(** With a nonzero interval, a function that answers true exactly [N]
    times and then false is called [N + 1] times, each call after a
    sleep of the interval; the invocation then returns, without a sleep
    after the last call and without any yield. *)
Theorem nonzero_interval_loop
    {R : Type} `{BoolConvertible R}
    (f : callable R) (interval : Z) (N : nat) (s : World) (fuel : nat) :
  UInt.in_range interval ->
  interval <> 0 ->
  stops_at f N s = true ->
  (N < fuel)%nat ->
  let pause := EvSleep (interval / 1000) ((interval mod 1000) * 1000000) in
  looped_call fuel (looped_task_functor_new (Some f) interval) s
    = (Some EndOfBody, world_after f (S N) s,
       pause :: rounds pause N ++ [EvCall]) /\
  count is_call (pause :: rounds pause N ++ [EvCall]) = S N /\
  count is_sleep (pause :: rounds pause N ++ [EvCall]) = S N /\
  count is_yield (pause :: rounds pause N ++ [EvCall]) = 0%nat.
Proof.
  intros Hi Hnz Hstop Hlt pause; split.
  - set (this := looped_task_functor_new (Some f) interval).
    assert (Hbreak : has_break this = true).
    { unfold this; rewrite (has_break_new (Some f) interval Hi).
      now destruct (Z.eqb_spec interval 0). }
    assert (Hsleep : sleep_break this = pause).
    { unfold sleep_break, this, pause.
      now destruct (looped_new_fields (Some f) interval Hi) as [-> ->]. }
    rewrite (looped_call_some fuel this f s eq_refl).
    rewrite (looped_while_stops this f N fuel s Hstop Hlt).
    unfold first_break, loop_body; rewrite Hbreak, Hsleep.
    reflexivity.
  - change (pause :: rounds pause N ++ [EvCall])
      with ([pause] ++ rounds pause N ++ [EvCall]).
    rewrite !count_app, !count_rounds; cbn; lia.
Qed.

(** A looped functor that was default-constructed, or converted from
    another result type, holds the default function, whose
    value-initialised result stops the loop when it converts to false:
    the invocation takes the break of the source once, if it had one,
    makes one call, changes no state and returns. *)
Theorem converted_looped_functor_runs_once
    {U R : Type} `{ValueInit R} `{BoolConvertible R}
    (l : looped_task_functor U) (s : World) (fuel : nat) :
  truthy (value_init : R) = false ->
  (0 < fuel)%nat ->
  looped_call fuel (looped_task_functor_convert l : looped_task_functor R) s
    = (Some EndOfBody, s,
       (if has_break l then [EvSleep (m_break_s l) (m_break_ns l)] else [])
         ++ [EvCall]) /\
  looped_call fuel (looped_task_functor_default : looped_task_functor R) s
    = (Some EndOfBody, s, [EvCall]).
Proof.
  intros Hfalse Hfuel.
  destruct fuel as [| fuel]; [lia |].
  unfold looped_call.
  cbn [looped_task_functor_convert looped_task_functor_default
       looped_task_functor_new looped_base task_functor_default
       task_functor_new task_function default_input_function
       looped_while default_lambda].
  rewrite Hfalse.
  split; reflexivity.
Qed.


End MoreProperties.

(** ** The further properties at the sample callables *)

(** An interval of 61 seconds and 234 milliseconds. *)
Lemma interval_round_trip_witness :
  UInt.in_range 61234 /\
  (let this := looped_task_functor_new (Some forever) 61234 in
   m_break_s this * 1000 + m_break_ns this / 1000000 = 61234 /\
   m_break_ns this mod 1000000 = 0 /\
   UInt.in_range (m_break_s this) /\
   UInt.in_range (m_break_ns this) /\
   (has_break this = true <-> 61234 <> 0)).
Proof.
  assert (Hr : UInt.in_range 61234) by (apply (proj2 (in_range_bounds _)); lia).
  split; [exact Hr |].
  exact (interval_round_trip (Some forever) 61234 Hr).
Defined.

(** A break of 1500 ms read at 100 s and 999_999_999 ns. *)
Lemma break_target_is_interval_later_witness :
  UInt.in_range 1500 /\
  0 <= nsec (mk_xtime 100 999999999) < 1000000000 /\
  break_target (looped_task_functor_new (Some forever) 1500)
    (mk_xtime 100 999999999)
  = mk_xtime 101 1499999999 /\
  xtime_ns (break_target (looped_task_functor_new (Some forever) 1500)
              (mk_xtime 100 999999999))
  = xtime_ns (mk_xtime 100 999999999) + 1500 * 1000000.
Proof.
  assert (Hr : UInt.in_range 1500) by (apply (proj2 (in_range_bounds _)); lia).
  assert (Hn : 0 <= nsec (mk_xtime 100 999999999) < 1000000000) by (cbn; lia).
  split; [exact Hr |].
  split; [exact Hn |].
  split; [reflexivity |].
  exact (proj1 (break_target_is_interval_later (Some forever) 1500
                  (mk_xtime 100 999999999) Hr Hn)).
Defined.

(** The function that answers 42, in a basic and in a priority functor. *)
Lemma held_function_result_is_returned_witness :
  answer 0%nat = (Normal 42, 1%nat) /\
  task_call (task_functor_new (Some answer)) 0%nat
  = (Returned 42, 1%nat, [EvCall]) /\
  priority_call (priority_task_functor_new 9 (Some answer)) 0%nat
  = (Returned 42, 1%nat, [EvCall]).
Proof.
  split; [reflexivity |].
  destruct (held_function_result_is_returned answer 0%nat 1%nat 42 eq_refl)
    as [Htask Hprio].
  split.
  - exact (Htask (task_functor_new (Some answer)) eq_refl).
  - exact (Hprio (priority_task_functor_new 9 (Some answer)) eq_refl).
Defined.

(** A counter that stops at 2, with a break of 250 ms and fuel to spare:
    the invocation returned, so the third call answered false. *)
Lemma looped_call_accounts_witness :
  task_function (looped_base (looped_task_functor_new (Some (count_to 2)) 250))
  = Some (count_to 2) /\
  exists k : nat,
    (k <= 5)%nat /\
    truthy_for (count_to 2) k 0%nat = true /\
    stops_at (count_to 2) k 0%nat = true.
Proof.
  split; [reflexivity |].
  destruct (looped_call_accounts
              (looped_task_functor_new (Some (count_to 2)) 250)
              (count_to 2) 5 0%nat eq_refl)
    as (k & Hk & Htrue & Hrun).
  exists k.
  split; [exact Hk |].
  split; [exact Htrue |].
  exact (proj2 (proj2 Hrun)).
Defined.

● **How to complete this task**
In the preceding records, how many lines include the word "EvSleep"? Reply with the number only.

● **Answer to this problem**
2